¿Por qué se lamenta el hombre?

Hace un par de semanas, le escuché a una hermana de nuestra congregación una palabra que me pareció bastante graciosa, y de inmediato le dije que la usaría como una buena ilustración. Estábamos hablando de aquellas palabras o frases que algunos cristianos han inventado en su vida de fe. La palabra en cuestión fue: quejabanza! (Sólo de recordarlo me causa risa)

Una “quejabanza”?

Creo que esto señala la manera en que algunos creyentes vienen a la iglesia hoy.

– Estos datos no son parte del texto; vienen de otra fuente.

#[export] Instance IP_kind : RRSetKind IP_RRSet := {
  inject := V_IP; project v := match v with V_IP r => Some r | _ => None end;
  zero := zero_IP_RRSet;
  set_ttl f r := {| IP_Generic := map_ttl f (IP_Generic r); IP_FilterConfig := IP_FilterConfig r;
                    IP_HealthCheckConfig := IP_HealthCheckConfig r; IP_Data := IP_Data r |};
  project_inject r := eq_refl }.
#[export] Instance CNAME_kind : RRSetKind CNAME_RRSet := {
  inject := V_CNAME; project v := match v with V_CNAME r => Some r | _ => None end;
  zero := {| CNAME_Generic := zero_generic; CNAME_Host := empty_str |};
  set_ttl f r := {| CNAME_Generic := map_ttl f (CNAME_Generic r); CNAME_Host := CNAME_Host r |};
  project_inject r := eq_refl }.
#[export] Instance TXT_kind : RRSetKind TXT_RRSet := {
  inject := V_TXT; project v := match v with V_TXT r => Some r | _ => None end;
  zero := {| TXT_Generic := zero_generic; TXT_Data := [] |};
  set_ttl f r := {| TXT_Generic := map_ttl f (TXT_Generic r); TXT_Data := TXT_Data r |};
  project_inject r := eq_refl }.
#[export] Instance NS_kind : RRSetKind NS_RRSet := {
  inject := V_NS; project v := match v with V_NS r => Some r | _ => None end;
  zero := {| NS_Generic := zero_generic; NS_Data := [] |};
  set_ttl f r := {| NS_Generic := map_ttl f (NS_Generic r); NS_Data := NS_Data r |};
  project_inject r := eq_refl }.
#[export] Instance MX_kind : RRSetKind MX_RRSet := {
  inject := V_MX; project v := match v with V_MX r => Some r | _ => None end;
  zero := {| MX_Generic := zero_generic; MX_Data := [] |};
  set_ttl f r := {| MX_Generic := map_ttl f (MX_Generic r); MX_Data := MX_Data r |};
  project_inject r := eq_refl }.
#[export] Instance SRV_kind : RRSetKind SRV_RRSet := {
  inject := V_SRV; project v := match v with V_SRV r => Some r | _ => None end;
  zero := {| SRV_Generic := zero_generic; SRV_Data := [] |};
  set_ttl f r := {| SRV_Generic := map_ttl f (SRV_Generic r); SRV_Data := SRV_Data r |};
  project_inject r := eq_refl }.
#[export] Instance CAA_kind : RRSetKind CAA_RRSet := {
  inject := V_CAA; project v := match v with V_CAA r => Some r | _ => None end;
  zero := {| CAA_Generic := zero_generic; CAA_Data := [] |};
  set_ttl f r := {| CAA_Generic := map_ttl f (CAA_Generic r); CAA_Data := CAA_Data r |};
  project_inject r := eq_refl }.
#[export] Instance PTR_kind : RRSetKind PTR_RRSet := {
  inject := V_PTR; project v := match v with V_PTR r => Some r | _ => None end;
  zero := {| PTR_Generic := zero_generic; PTR_Domain := empty_str |};
  set_ttl f r := {| PTR_Generic := map_ttl f (PTR_Generic r); PTR_Domain := PTR_Domain r |};
  project_inject r := eq_refl }.
#[export] Instance TLSA_kind : RRSetKind TLSA_RRSet := {
  inject := V_TLSA; project v := match v with V_TLSA r => Some r | _ => None end;
  zero := {| TLSA_Generic := zero_generic; TLSA_Data := [] |};
  set_ttl f r := {| TLSA_Generic := map_ttl f (TLSA_Generic r); TLSA_Data := TLSA_Data r |};
  project_inject r := eq_refl }.
#[export] Instance DS_kind : RRSetKind DS_RRSet := {
  inject := V_DS; project v := match v with V_DS r => Some r | _ => None end;
  zero := {| DS_Generic := zero_generic; DS_Data := [] |};
  set_ttl f r := {| DS_Generic := map_ttl f (DS_Generic r); DS_Data := DS_Data r |};
  project_inject r := eq_refl }.
#[export] Instance ANAME_kind : RRSetKind ANAME_RRSet := {
  inject := V_ANAME; project v := match v with V_ANAME r => Some r | _ => None end;
  zero := {| ANAME_Generic := zero_generic; ANAME_Location := empty_str |};
  set_ttl f r := {| ANAME_Generic := map_ttl f (ANAME_Generic r); ANAME_Location := ANAME_Location r |};
  project_inject r := eq_refl }.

No vienen con un espíritu o deseo de exaltar al Señor con alabanzas por sus maravillosas obras y su abundante misericordia para con nosotros, los pecadores, sino más bien llegan a presentar sus quejas o lamentos, que bien pueden llamarse “quejabanzas”.

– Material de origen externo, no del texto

(* ===== verification/Updater.v ===== *)
(** * The zone updater: the goroutine of [NewDataHandler] beside the world

    [on_event] of [DataHandler] treats a reload as one operation. Here it is taken
    apart, since the callbacks of the subscription run in a goroutine of their own
    and write the same variable [modified]: the updater reads the list of zones,
    replaces the tree, and then clears [modified], and redis changes and notifies
    in between. The two subscriptions are [Subscribe] of [Redis.v]; here they are up
    or not, and a change of the list is a message on its way while they are up. *)
From S2P Require Import Prelude GoStrings Redis Radix DnsTypes Zone Store DataHandler.
Local Open Scope Z_scope.

(** Where the loop of the updater is. *)
Inductive place :=
| Selecting
| Loading                                       (* case <-reloadTicker.C, modified *)
| ListRead (r : res RedisError (list string))   (* redis.SMembers has answered *)
| Replaced.                                     (* LoadZones has returned *)

Section updater.
Context {T : Type → Type} `{!IRadix T} {RS RC ZC CK : Type} `{!RedisOps RS}.
Context {rset : RS → string → gset string}.
Abbreviation DHS := (DH T RS RC ZC CK).

Record Updater := {
  data : DHS; modified : bool; at_ : place;
  subscribed : bool;
  pending : nat;   (* messages about the list that have not been handled *)
}.

(** [NewDataHandler] on new caches: the first [LoadZones], then the goroutine. *)
Definition NewDataHandler (rs : RS) (rc : RC) (zc : ZC) (ck : CK) : Updater := {|
  data := (LoadZones {| dh_redis := rs; dh_zones := New; dh_recordCache := rc; dh_zoneCache := zc;
                        dh_clock := ck |}).2;
  modified := false; at_ := Selecting; subscribed := false; pending := 0 |}.

Definition set_redis (rs : RS) (d : DHS) : DHS := {|
  dh_redis := rs; dh_zones := dh_zones d; dh_recordCache := dh_recordCache d; dh_zoneCache := dh_zoneCache d;
  dh_clock := dh_clock d |}.
Definition set_tree (t : T string) (d : DHS) : DHS := {|
  dh_redis := dh_redis d; dh_zones := t; dh_recordCache := dh_recordCache d; dh_zoneCache := dh_zoneCache d;
  dh_clock := dh_clock d |}.
Definition move (a : place) (u : Updater) : Updater := {|
  data := data u; modified := modified u; at_ := a; subscribed := subscribed u; pending := pending u |}.
Definition set_data (d : DHS) (u : Updater) : Updater := {|
  data := d; modified := modified u; at_ := at_ u; subscribed := subscribed u; pending := pending u |}.
Definition set_modified (b : bool) (u : Updater) : Updater := {|
  data := data u; modified := b; at_ := at_ u; subscribed := subscribed u; pending := pending u |}.
Definition set_messages (sub : bool) (n : nat) (u : Updater) : Updater := {|
  data := data u; modified := modified u; at_ := at_ u; subscribed := sub; pending := n |}.

Abbreviation listed u := (rset (dh_redis (data u)) zonesKey).
(** The callbacks do not run during a reload. *)
Definition between_reloads (u : Updater) : Prop := at_ u = Selecting ∨ at_ u = Loading.

(** [calm]: the callbacks never run during a reload, and reads of the list succeed. *)
Inductive step (calm : bool) (u : Updater) : Updater → Prop :=
| list_changes rs : (* someone writes the set of zones *)
    step calm u (set_messages (subscribed u) (if subscribed u then S (pending u) else pending u)
                   (set_data (set_redis rs (data u)) u))
| handler_works d : (* caches, the clock, other keys *)
    dh_zones d = dh_zones (data u) → rset (dh_redis d) zonesKey = listed u →
    step calm u (set_data d u)
| subscribes : (* onStart: modified = true *)
    subscribed u = false → (calm = true → between_reloads u) →
    step calm u (set_modified true (set_messages true 0 u))
| disconnects :
    subscribed u = true → step calm u (set_messages false 0 u)
| notified n : (* onMessage: modified = true *)
    pending u = S n → (calm = true → between_reloads u) →
    step calm u (set_modified true (set_messages (subscribed u) n u))
| reload_tick :
    at_ u = Selecting → modified u = true → step calm u (move Loading u)
| force_tick :
    at_ u = Selecting → step calm u (set_modified true u)
| reads_list r rs :
    at_ u = Loading → redis_SMembers zonesKey (dh_redis (data u)) = (r, rs) →
    (calm = true → is_ok r = true) →
    step calm u (move (ListRead r) (set_data (set_redis rs (data u)) u))
| replaces r :
    at_ u = ListRead r →
    step calm u (move Replaced (set_data match r with
                                         | Ok zs => set_tree (zone_tree zs) (data u)
                                         | Err _ => data u
                                         end u))
| clears :
    at_ u = Replaced → step calm u (move Selecting (set_modified false u)).

(** A reload that nothing interrupts is [LoadZones], and clears [modified]. *)
Lemma reload_is_LoadZones u :
  at_ u = Selecting → modified u = true →
  ∃ u', rtc (step false) u u' ∧ data u' = (LoadZones (data u)).2 ∧ modified u' = false ∧ at_ u' = Selecting.
Proof.
  intros Ha Hm. destruct (redis_SMembers zonesKey (dh_redis (data u))) as [r rs] eqn:E.
  eexists. split.
  - eapply rtc_l; [by apply reload_tick|]. eapply rtc_l; [by apply (reads_list _ _ r rs)|].
    eapply rtc_l; [by apply (replaces _ _ r)|]. eapply rtc_l; [by apply clears|]. apply rtc_refl.
  - split; [|done]. cbn. unfold LoadZones, redis. rewrite run_bind, E. by destruct r.
Qed.

(** ** Theorems *)
Context {rstr : RS → string → option string} `{!RedisSpec RS rstr rset}.

(** The tree holds exactly the zones that redis lists. *)
Definition lists (zs : list string) (u : Updater) : Prop := ∀ z, z ∈ zs ↔ z ∈ listed u.
Definition current (u : Updater) : Prop := ∃ zs, dh_zones (data u) = zone_tree zs ∧ lists zs u.
(** The updater has nothing to do and hears of changes. *)
Definition settled (u : Updater) : Prop :=
  at_ u = Selecting ∧ modified u = false ∧ subscribed u = true ∧ pending u = 0%nat.

(** Something is known or will be known of the difference. *)
Definition aware (u : Updater) : Prop := subscribed u = false ∨ pending u ≠ 0%nat.
Definition tracked (u : Updater) : Prop :=
  match at_ u with
  | Selecting => aware u ∨ modified u = true ∨ current u
  | Loading => modified u = true
  | ListRead (Ok zs) => aware u ∨ lists zs u
  | ListRead (Err _) => False
  | Replaced => aware u ∨ current u
  end.

Lemma SMembers_lists r rs u :
  redis_SMembers zonesKey (dh_redis (data u)) = (r, rs) →
  rset rs zonesKey = listed u ∧ ∀ zs, r = Ok zs → lists zs u.
Proof.
  intros E. pose proof (spec_SMembers zonesKey (dh_redis (data u))) as Hs. rewrite E in Hs.
  destruct Hs as [Hk Hr]. split; [apply Hk|]. intros zs ->. exact (proj2 Hr).
Qed.
Lemma aware_or u : aware u ∨ (subscribed u = true ∧ pending u = 0%nat).
Proof. unfold aware. destruct (subscribed u); [|auto]. destruct (pending u); auto. Qed.

Lemma tracked_step u u' : tracked u → step true u u' → tracked u'.
Proof.
  intros Ht Hstep.
  destruct Hstep as [rs|d Hz Hl|Hs Hb|Hs|n Hp Hb|Ha Hm|Ha|r rs Ha Hr Hok|r Ha|Ha].
  - assert (aware (set_messages (subscribed u) (if subscribed u then S (pending u) else pending u)
              (set_data (set_redis rs (data u)) u))) as Hw.
    { unfold aware. cbn. destruct (subscribed u); auto. }
    unfold tracked in *. cbn in *. by destruct (at_ u) as [| |[]|]; auto.
  - unfold tracked, aware, current, lists in *. cbn in *.
    destruct (at_ u) as [| |[]|]; try done; by rewrite ?Hz, ?Hl.
  - unfold tracked. cbn. destruct (Hb eq_refl) as [-> | ->]; auto.
  - unfold tracked, aware in *. cbn in *. destruct (at_ u) as [| |[]|]; auto.
  - unfold tracked. cbn. destruct (Hb eq_refl) as [-> | ->]; auto.
  - done.
  - unfold tracked. cbn. rewrite Ha. auto.
  - unfold tracked. cbn. destruct (SMembers_lists _ _ _ Hr) as [Hk Hls].
    destruct r as [zs|e]; [|by specialize (Hok eq_refl)]. right. unfold lists. cbn. rewrite Hk. by apply Hls.
  - unfold tracked in Ht. rewrite Ha in Ht. destruct r as [zs|e]; [|done]. unfold tracked. cbn.
    destruct Ht as [Ht|Ht]; [by left|right]. by exists zs.
  - unfold tracked in *. cbn. rewrite Ha in Ht. destruct Ht as [Ht|Ht]; [by left|by right; right].
Qed.

(** C38. The served zones follow redis: as long as the callbacks of the subscription do
    not run in the middle of a reload and the reads of the list succeed, whenever the
    updater has nothing to do and no message is on its way, it serves exactly the
    zones that redis lists. *)
Theorem settled_is_current rs rc zc ck u :
  rtc (step true) (NewDataHandler rs rc zc ck) u → settled u → current u.
Proof.
  intros Hr (Ha & Hm & Hs & Hp). assert (tracked u) as Ht.
  { remember (NewDataHandler rs rc zc ck) as u0 eqn:E0.
    assert (tracked u0) as H0 by (subst; by left; left). clear E0. induction Hr; eauto using tracked_step. }
  unfold tracked, aware in Ht. rewrite Ha, Hm, Hs, Hp in Ht. by destruct Ht as [[|]|[|]].
Qed.

(** Nothing happens that would wake the updater. *)
Definition unheard (u u' : Updater) : Prop := step false u u' ∧ settled u'.
Lemma unheard_keeps u u' :
  settled u → rtc unheard u u' → dh_zones (data u') = dh_zones (data u) ∧ listed u' = listed u.
Proof.
  intros Hu Hr. induction Hr as [u|u u1 u2 [Hstep H1] Hr IH]; [done|].
  destruct (IH H1) as [-> ->]. clear IH Hr. destruct Hu as (Ha & Hm & Hs & Hp), H1 as (Ha1 & Hm1 & Hs1 & Hp1).
  destruct Hstep; cbn in *; try done; try congruence. by rewrite Hs in Hp1.
Qed.

(** A change of the list is lost when its message comes while a reload is under way,
    after the list was read: [modified] is cleared with it. The updater then has
    nothing to do and serves the old zones, until the list changes once more, the
    subscription breaks, or the hourly forced reload. *)
Theorem update_lost rs rc zc ck zs rs1 rs' :
  let u0 := NewDataHandler rs rc zc ck in
  redis_SMembers zonesKey (dh_redis (data u0)) = (Ok zs, rs1) → rset rs' zonesKey ≠ rset rs1 zonesKey →
  ∃ u, rtc (step false) u0 u ∧ settled u ∧ dh_redis (data u) = rs' ∧ ¬ lists zs u
       ∧ ∀ u', rtc unheard u u' → dh_zones (data u') = zone_tree zs ∧ listed u' = rset rs' zonesKey.
Proof.
  intros u0 Hzs Hne. destruct (SMembers_lists _ _ _ Hzs) as [Hk Hls]. specialize (Hls zs eq_refl).
  eexists. split.
  { eapply rtc_l; [by apply subscribes|]. eapply rtc_l; [by apply reload_tick|].
    eapply rtc_l; [by apply (reads_list _ _ (Ok zs) rs1)|]. eapply rtc_l; [apply (list_changes _ _ rs')|].
    eapply rtc_l; [by apply (notified _ _ 0)|]. eapply rtc_l; [by apply (replaces _ _ (Ok zs))|].
    eapply rtc_l; [by apply clears|]. apply rtc_refl. }
  split; [by split_and!|]. split; [done|]. split.
  - intros Hl. apply Hne. apply set_eq. intros z. rewrite Hk, <-(Hls z). symmetry. apply (Hl z).
  - intros u' Hu'. edestruct (λ H, unheard_keeps _ _ H Hu') as [-> ->]; [by split_and!|done].
Qed.
End updater.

Ciertamente el lamentarse o quejarse ante el Señor, es también algo que la misma Palabra aprueba o permite, sin embargo con un enfoque muy diferente a estar pensado en sí mismos y gimiendo por no tener lo que nuestros corazones engañosos codician.

El profeta Jeremías, dijo:

¿Por qué se lamenta el hombre viviente?
Laméntese el hombre en su pecado.
  
Lamentaciones 3:39

¿Por qué se lamenta el hombre?

Mientras el hombre mantenga a su “yo” sentado en el trono de su misma existencia y espere que todo gire en torno de si mismo, verá a Dios como a alguien que está obligado a darle cuánto desee y a no castigarle con justicia por lo que en realidad merece.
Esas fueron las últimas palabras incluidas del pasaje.